That's a study on Lubricity for ultra low sulfer diesel adding something to replace the sulfer that helped lubricate the fuel pump.

Jelling and cloud points is something totally different.

Mn has 5% soy diesel in winter and 10% in summer which adds lubricity and burning something that I grow.And I have shares in the plant down the road.


----------



## Vol (Jul 5, 2009)

"Jelling and cloud points is something totally different".

Agreed, but the study goes on to say that some of these additives(Opti-Lube XPD) do more than add lubricity;

" These tests prove that often times the fuel we

purchase is not adequately treated and may therefore contribute to
accelerated wear of our fuel delivery systems. For this reason it may be
prudent to use an after market diesel fuel additive to ENSURE adequate
lubrication of the fuel delivery system. Additionally, many additives can offer
added benefits such as Cetane improver, anti-gel agents and water
separators (demulsifiers). Some fuel additives include water emulsifiers that
cause the water to remain in suspension with the fuel. "

Regards, Mike


----------



## IHCman (Aug 27, 2011)

I've always used Power Service additive with good results. We always add it to our bulk tank before the driver fills it so it mixes well while filling. Have run #2 with power service down to -20 in my 01 dodge before with no problems but I prefer a little #1 in the tank when it gets that cold. Right now our farm fuel is mixed 50/50 and also power service in it. I prefer to pay the little extra price for the #1 just for the piece of mind to not be gelled up. The few times I have gelled up tractors I was lucky that they kept running and I was able to just change the filters and add #1. I try to keep a bottle of Emergency 911 behind the seat of my pickup in the winter just in case. Think its also made by Power Service. Handy stuff to have if you start to gel up and can keep the engine running long enough to let it circulate through the fuel system and do its job.


----------



## Brian8 (Dec 8, 2014)

MScowman said:


> I've had an old timer tell me that they are putting ethanol in diesel. Is this true?


As far as I know they aren't but have you been at any diesel pumps that had anything other than ULSD or B-5 b-20? Anything with an E then a number next to the diesel?


----------



## swmnhay (Jun 13, 2008)

I've heard of guys putting gas in #2 diesel instead of #1 in extremely cold weather.Nothing I would ever do.I think this was on the older engines before the high pressure injectors,etc.Truckers mainly,IIRC around 10% gas to diesel mix.


----------



## Brian8 (Dec 8, 2014)

Yea don't add gas to diesel.
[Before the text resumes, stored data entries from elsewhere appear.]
(* ===== verification/WriteCoordinator.v ===== *)
(** * The write coordinator (src/store/write_coordinator.cpp)

    The PENDING -> COMMITTED / ROLLBACK state machine of a document write: the
    tables [active_txns_] and [active_docs_], the transaction calls on top of
    pending.wal and crash recovery.  The three stores recovery consults are
    the class [RecoverStores]; the registered cleanup is a function on the
    same store state.  Each call is written as the composition of its critical
    sections ([BeginReserve], [BeginUndo], [CheckAndMarkFinalizing],
    [ReleaseDoc], [CommitFinish], [Sweep]), which are also the steps of the
    concurrent machine of WriteCoordinatorTheory. *)
From S2P Require Import Prelude Status PendingEntryCodec Posix PendingLog.
Open Scope run_scope.

Import PendingEntry.

(** [IVectorStore::Exists], [IMetadataStore::BlockExists] and
    [IBlobStore::BlobExists] over the state [S] of the stores. *)
Class RecoverStores (S : Type) := {
  BlobExists : bytes -> S -> bool;
  BlockExists : list Z -> S -> bool;
  VectorExists : Z -> S -> bool
}.

Module WriteCoordinator.
Import PendingLogWriter(PendingLogWriter, WalStats).

Record WriteCoordinatorConfig := MkConfig {
  group_commit_max_batch : Z;
  group_commit_timeout_ms : Z;
  commit_max_retries : Z;
  commit_retry_base_ms : Z;
  compact_threshold : Z;
  max_recovery_entries : Z;
  strict_recovery : bool
}.

Definition default_config : WriteCoordinatorConfig := MkConfig 32 5 3 1 1000 10000 false.

Record TxnHandle := MkTxnHandle { h_txn_id : Z; h_lsn : Z }.

Record TxnState := MkTxnState {
  ts_state : State;
  ts_doc_id : bytes;
  ts_block_ids : list Z;
  ts_scope : Scope
}.

Record WriteCoordinator := MkWC {
  config_ : WriteCoordinatorConfig;
  wal_ : option PendingLogWriter;
  next_txn_id_ : Z;
  active_txns_ : gmap Z TxnState;
  active_docs_ : gmap bytes Z;
  committed_since_compact_ : Z
}.

Definition New (config : WriteCoordinatorConfig) : WriteCoordinator :=
  MkWC config None 1 ∅ ∅ 0.

Definition set_wal (c : WriteCoordinator) (w : PendingLogWriter) : WriteCoordinator :=
  MkWC (config_ c) (Some w) (next_txn_id_ c) (active_txns_ c) (active_docs_ c)
    (committed_since_compact_ c).
Definition set_tables (c : WriteCoordinator) (txns : gmap Z TxnState) (docs : gmap bytes Z)
    : WriteCoordinator :=
  MkWC (config_ c) (wal_ c) (next_txn_id_ c) txns docs (committed_since_compact_ c).

Definition not_initialized : Status :=
  PwlStatus kUnavailable pwl_errors.kWriteFailed "WriteCoordinator not initialized".

(** [Init] on the file found at <data_dir>/pending.wal. *)
Definition Init (f : file) (s : script) (c : WriteCoordinator) : Run unit * WriteCoordinator :=
  match (PendingLogWriter.Open f s).1.1 with
  | Ret w => (Ret tt, set_wal c w)
  | Fail st => (Fail st, c)
  | Undef => (Undef, c)
  end.

(** ** The critical sections *)

(** The locked block of [BeginWrite]: reserve the doc and allocate the txn. *)
Definition BeginReserve (doc_id : bytes) (block_ids : list Z) (scope : Scope)
    (c : WriteCoordinator) : option (Z * WriteCoordinator) :=
  match active_docs_ c !! doc_id with
  | Some _ => None
  | None =>
      let txn_id := next_txn_id_ c in
      Some (txn_id,
        MkWC (config_ c) (wal_ c) (u64 (txn_id + 1))
          (<[txn_id := MkTxnState kPending doc_id block_ids scope]> (active_txns_ c))
          (<[doc_id := txn_id]> (active_docs_ c)) (committed_since_compact_ c))
  end.

(** The undo of the reservation when the append failed. *)
Definition BeginUndo (txn_id : Z) (doc_id : bytes) (c : WriteCoordinator) : WriteCoordinator :=
  set_tables c (delete txn_id (active_txns_ c)) (delete doc_id (active_docs_ c)).

Definition CheckAndMarkFinalizing (txn_id : Z) (new_state : State) (c : WriteCoordinator)
    : Run TxnState * WriteCoordinator :=
  match active_txns_ c !! txn_id with
  | None => (Fail (PwlStatus kNotFound pwl_errors.kTxnNotFound "no such transaction"), c)
  | Some ts =>
      match ts_state ts with
      | kCommitted =>
          (Fail (PwlStatus kAlreadyExists pwl_errors.kTxnAlreadyCommitted
                   "transaction already committed"), c)
      | kRollback =>
          (Fail (PwlStatus kAlreadyExists pwl_errors.kTxnAlreadyRollback
                   "transaction already rolled back"), c)
      | kPending =>
          (Ret ts,
           set_tables c (<[txn_id := MkTxnState new_state (ts_doc_id ts) [] (ts_scope ts)]>
                           (active_txns_ c)) (active_docs_ c))
      end
  end.

(** [if (!orig.doc_id.empty()) active_docs_.erase(orig.doc_id);] *)
Definition ReleaseDoc (doc_id : bytes) (c : WriteCoordinator) : WriteCoordinator :=
  if decide (doc_id = []) then c
  else set_tables c (active_txns_ c) (delete doc_id (active_docs_ c)).

(** The locked block of a successful [Commit]; the flag is [do_compact]. *)
Definition CommitFinish (orig : TxnState) (c : WriteCoordinator) : bool * WriteCoordinator :=
  let c := ReleaseDoc (ts_doc_id orig) c in
  let n := u32 (committed_since_compact_ c + 1) in
  let threshold := compact_threshold (config_ c) in
  let do_compact := (0 <? threshold) && (u32 threshold <=? n) in
  (do_compact,
   MkWC (config_ c) (wal_ c) (next_txn_id_ c) (active_txns_ c) (active_docs_ c)
     (if do_compact then 0 else n)).

(** Drop the terminal entries of the table after an inline compaction. *)
Definition Sweep (c : WriteCoordinator) : WriteCoordinator :=
  set_tables c (filter (fun kv => ts_state kv.2 = kPending) (active_txns_ c)) (active_docs_ c).

(** ** The transaction interface *)

Definition pending_entry (txn_id now : Z) (doc_id : bytes) (block_ids : list Z)
    (writes_blob : bool) (scope : Scope) : PendingEntry :=
  MkPendingEntry kPending txn_id now doc_id block_ids writes_blob scope.
Definition terminal_entry (st : State) (txn_id now : Z) : PendingEntry :=
  MkPendingEntry st txn_id now [] [] false kDocument.

Definition BeginWrite (now : Z) (doc_id : bytes) (block_ids : list Z) (writes_blob : bool)
    (scope : Scope) (c : WriteCoordinator) : Run TxnHandle * WriteCoordinator :=
  match wal_ c with
  | None => (Fail not_initialized, c)
  | Some wal =>
      match BeginReserve doc_id block_ids scope c with
      | None =>
          (Fail (PwlStatus kAlreadyExists pwl_errors.kDocWriteInProgress
                   "doc_id already has a live transaction: "), c)
      | Some (txn_id, c) =>
          let e := pending_entry txn_id now doc_id block_ids writes_blob scope in
          let '(w, wal) := PendingLogWriter.Append e wal in
          let c := set_wal c wal in
          if negb (status_ok w) then
            (Fail (PwlStatus kUnavailable pwl_errors.kWriteFailed "append PENDING failed: "),
             BeginUndo txn_id doc_id c)
          else (Ret (MkTxnHandle txn_id txn_id), c)
      end
  end.

(** The retry loop of [Commit]; [attempts] is how many are left.  The delay is
    an [int]: its overflow is undefined behaviour. *)
Fixpoint AppendRetry (attempts : nat) (delay_ms : Z) (e : PendingEntry) (wal : PendingLogWriter)
    : Run Status * PendingLogWriter :=
  match attempts with
  | O => (Ret Status_Ok, wal)
  | S n =>
      let '(w, wal) := PendingLogWriter.Append e wal in
      if status_ok w then (Ret w, wal) else
      match n with
      | O => (Ret w, wal)
      | S _ =>
          let next := delay_ms * 10 in
          if (next <? - 2 ^ 31) || (2 ^ 31 <=? next) then (Undef, wal)
          else AppendRetry n next e wal
      end
  end.

Definition Commit (now : Z) (txn : TxnHandle) (c : WriteCoordinator) : Run unit * WriteCoordinator :=
  match wal_ c with
  | None => (Fail not_initialized, c)
  | Some wal =>
      match CheckAndMarkFinalizing (h_txn_id txn) kCommitted c with
      | (Fail s, c) => (Fail s, c)
      | (Undef, c) => (Undef, c)
      | (Ret orig, c) =>
          let e := terminal_entry kCommitted (h_txn_id txn) now in
          let attempts := Z.to_nat (commit_max_retries (config_ c) + 1) in
          let '(r, wal) := AppendRetry attempts (commit_retry_base_ms (config_ c)) e wal in
          let c := set_wal c wal in
          match r with
          | Fail s => (Fail s, c)
          | Undef => (Undef, c)
          | Ret w =>
              if negb (status_ok w) then
                (Fail (PwlStatus kUnavailable pwl_errors.kWriteFailed
                         "append COMMITTED failed after retries: "),
                 ReleaseDoc (ts_doc_id orig) c)
              else
                let '(do_compact, c) := CommitFinish orig c in
                if do_compact then
                  let '(cr, wal) := PendingLogWriter.Compact wal in
                  let c := set_wal c wal in
                  match cr with
                  | Ret _ => (Ret tt, Sweep c)
                  | Fail _ => (Ret tt, c)
                  | Undef => (Undef, c)
                  end
                else (Ret tt, c)
          end
      end
  end.

Section stores.
Context {S : Type} `{RecoverStores S}.

(** The registered [RollbackCallback]; [None] when none was set. *)
Definition RollbackCallback : Type := option (PendingEntry -> S -> Status * S).

Definition Rollback (cb : RollbackCallback) (now : Z) (txn : TxnHandle)
    (c : WriteCoordinator) (s : S) : Run unit * WriteCoordinator * S :=
  match wal_ c with
  | None => (Fail not_initialized, c, s)
  | Some wal =>
      match CheckAndMarkFinalizing (h_txn_id txn) kRollback c with
      | (Fail st, c) => (Fail st, c, s)
      | (Undef, c) => (Undef, c, s)
      | (Ret orig, c) =>
          let '(w, wal) := PendingLogWriter.Append (terminal_entry kRollback (h_txn_id txn) now) wal in
          let c := set_wal c wal in
          if negb (status_ok w) then
            (Fail (PwlStatus kUnavailable pwl_errors.kWriteFailed "append ROLLBACK failed: "), c, s)
          else
            let c := ReleaseDoc (ts_doc_id orig) c in
            match cb with
            | None => (Ret tt, c, s)
            | Some f =>
                let payload := MkPendingEntry kPending (h_txn_id txn) 0 (ts_doc_id orig)
                                 (ts_block_ids orig) false (ts_scope orig) in
                let '(r, s) := f payload s in
                if negb (status_ok r) then
                  (Fail (PwlStatus kInternal pwl_errors.kRollbackCallbackFailed
                           "rollback callback failed: "), c, s)
                else (Ret tt, c, s)
            end
      end
  end.

(** ** Crash recovery *)

Definition AllStoresHave (pending : PendingEntry) (s : S) : bool :=
  if has_blob pending && negb (BlobExists (doc_id pending) s) then false
  else if negb (bool_decide (block_ids pending = [])) && negb (BlockExists (block_ids pending) s)
  then false
  else forallb (fun b => VectorExists b s) (block_ids pending).

Record TxnRecord := MkTxnRecord {
  has_pending : bool;
  has_committed : bool;
  has_rollback : bool;
  r_pending : PendingEntry
}.

Definition NewTxnRecord : TxnRecord := MkTxnRecord false false false empty_entry.

(** One turn of the grouping loop. *)
Definition NoteRecord (m : gmap Z TxnRecord) (e : PendingEntry) : gmap Z TxnRecord :=
  let r := default NewTxnRecord (m !! txn_id e) in
  <[txn_id e :=
      match state e with
      | kPending => MkTxnRecord true (has_committed r) (has_rollback r) e
      | kCommitted => MkTxnRecord (has_pending r) true (has_rollback r) (r_pending r)
      | kRollback => MkTxnRecord (has_pending r) (has_committed r) true (r_pending r)
      end]> m.

Definition GroupByTxn (entries : list PendingEntry) : gmap Z TxnRecord :=
  foldl NoteRecord ∅ entries.
Definition MaxTxn (entries : list PendingEntry) : Z :=
  foldl (fun m e => Z.max m (txn_id e)) 0 entries.

Definition recovery_failed (detail : string) : Status :=
  PwlStatus kInternal pwl_errors.kRecoveryFailed detail.

(** The body of the resolve loop for one transaction. *)
Definition ResolveTxn (strict : bool) (cb : RollbackCallback) (now : Z -> Z)
    (txn_id : Z) (r : TxnRecord) (wal : PendingLogWriter) (s : S)
    : Run unit * PendingLogWriter * S :=
  if has_committed r then (Ret tt, wal, s) else
  let '(needs_cleanup, infer_committed) :=
    if has_rollback r then (true, false)
    else if has_pending r then
      let present := AllStoresHave (r_pending r) s in (negb present, present)
    else (false, false) in
  let '(cb_failed, s) :=
    match cb with
    | Some f =>
        if needs_cleanup then
          let p := if has_pending r then r_pending r else empty_entry in
          let payload := MkPendingEntry kPending txn_id (timestamp_ms p) (doc_id p)
                           (block_ids p) (has_blob p) (scope p) in
          let '(st, s) := f payload s in (negb (status_ok st), s)
        else (false, s)
    | None => (false, s)
    end in
  if cb_failed && strict then
    (Fail (recovery_failed "strict recovery: cleanup failed for txn "), wal, s)
  else if has_pending r && negb (has_rollback r) then
    let term := terminal_entry (if infer_committed then kCommitted else kRollback)
                  txn_id (now txn_id) in
    let '(w, wal) := PendingLogWriter.Append term wal in
    if negb (status_ok w) && strict then
      (Fail (recovery_failed "strict recovery: failed to finalize txn "), wal, s)
    else (Ret tt, wal, s)
  else (Ret tt, wal, s).

Fixpoint ResolveAll (strict : bool) (cb : RollbackCallback) (now : Z -> Z)
    (kvs : list (Z * TxnRecord)) (wal : PendingLogWriter) (s : S)
    : Run unit * PendingLogWriter * S :=
  match kvs with
  | [] => (Ret tt, wal, s)
  | (txn_id, r) :: rest =>
      let '(res, wal, s) := ResolveTxn strict cb now txn_id r wal s in
      match res with
      | Ret _ => ResolveAll strict cb now rest wal s
      | err => (err, wal, s)
      end
  end.

(** [iter] is the iteration order of the [unordered_map], [stores_set] whether
    the three store pointers are non-null. *)
Definition Recover (iter : gmap Z TxnRecord -> list (Z * TxnRecord)) (stores_set : bool)
    (cb : RollbackCallback) (now : Z -> Z) (c : WriteCoordinator) (s : S)
    : Run unit * WriteCoordinator * S :=
  match wal_ c with
  | None => (Fail not_initialized, c, s)
  | Some wal =>
      if negb stores_set then
        (Fail (PwlStatus kInvalidArgument pwl_errors.kRecoveryFailed
                 "Recover requires vector/metadata/blob stores"), c, s)
      else
      let '(all, wal) := PendingLogWriter.ReadAll wal in
      let c := set_wal c wal in
      match all with
      | Fail st => (Fail st, c, s)
      | Undef => (Undef, c, s)
      | Ret entries =>
          if max_recovery_entries (config_ c) <? i32 (len entries) then
            (Fail (recovery_failed "pending.wal record count exceeds max_recovery_entries"), c, s)
          else
          let '(res, wal, s) := ResolveAll (strict_recovery (config_ c)) cb now
                                  (iter (GroupByTxn entries)) wal s in
          let c := set_wal c wal in
          match res with
          | Fail st => (Fail st, c, s)
          | Undef => (Undef, c, s)
          | Ret _ =>
              let '(cr, wal) := PendingLogWriter.Compact wal in
              let c := set_wal c wal in
              match cr with
              | Fail st => (Fail st, c, s)
              | Undef => (Undef, c, s)
              | Ret _ =>
                  (Ret tt, MkWC (config_ c) (wal_ c) (u64 (MaxTxn entries + 1)) ∅ ∅ 0, s)
              end
          end
      end
  end.

End stores.
Arguments RollbackCallback S : clear implicits.

(** ** Diagnostics *)

Definition GetStats (c : WriteCoordinator) : Run WalStats * WriteCoordinator :=
  match wal_ c with
  | None => (Fail not_initialized, c)
  | Some wal => let '(r, wal) := PendingLogWriter.GetStats wal in (r, set_wal c wal)
  end.

Definition GetPwlSizeBytes (c : WriteCoordinator) : Z :=
  match wal_ c with Some wal => PendingLogWriter.SizeBytes wal | None => 0 end.

End WriteCoordinator.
That's gonna cause you more trouble than you want


----------



## PaulChristenson (Dec 17, 2009)

Winter... http://stanadyneadditives.com/winter-1000/

The rest of the time... http://stanadyneadditives.com/performance-formula/


----------



## sethd11 (Jan 1, 2012)

Cy, I heard that also. My dads dad used to do that way way back. Probably worked extremely well before the advent of 30,000 psi injectors.


----------



## swmnhay (Jun 13, 2008)

sethd11 said:


> Cy, I heard that also. My dads dad used to do that way way back. Probably worked extremely well before the advent of 30,000 psi injectors.


Yea that would get spendy in a hurry.I put a set of aftermarket injectors in my 05 $500 each,Cummins were $800 IIRC.Mechanic said 1 drop of water or even a air bubble can ruin a high pressure injector.Let alone some gas,lol.


----------



## Brian8 (Dec 8, 2014)

Yup gas will make a big problem in a hurry. You used to be able to use transmission fluid in your diesel as a lubricant and was supposed to clean the system. Now that there are so many additives in the tranny fluid it can't burn the additives so that is out now. You can use two stroke oil as an additive and add one quart to your tank every fill up which will lubricate your system and usually quiets the injectors down a lot in the truck. You don't want to use synthetic blends at all. As long as it says TWC-3 your good to go. So that's another option for adding to your truck in the low sulphur battle we have going on now.


----------



## Bonfire (Oct 21, 2012)

Found out today (I asked) that my fuel company is adding a product to their storeage called Ecoclean from a company called Innospec. Know anything about it?


----------



## Vol (Jul 5, 2009)

Bonfire, I found this...quite a broad based company.....be sure and click on the "markets" in the header.

Regards, Mike

http://www.innospecinc.com/market/performance-fuel-specialties/family/ecoclean-r-


----------



## endrow (Dec 15, 2011)

just about everybody uses this in here but were not in Minnesota


----------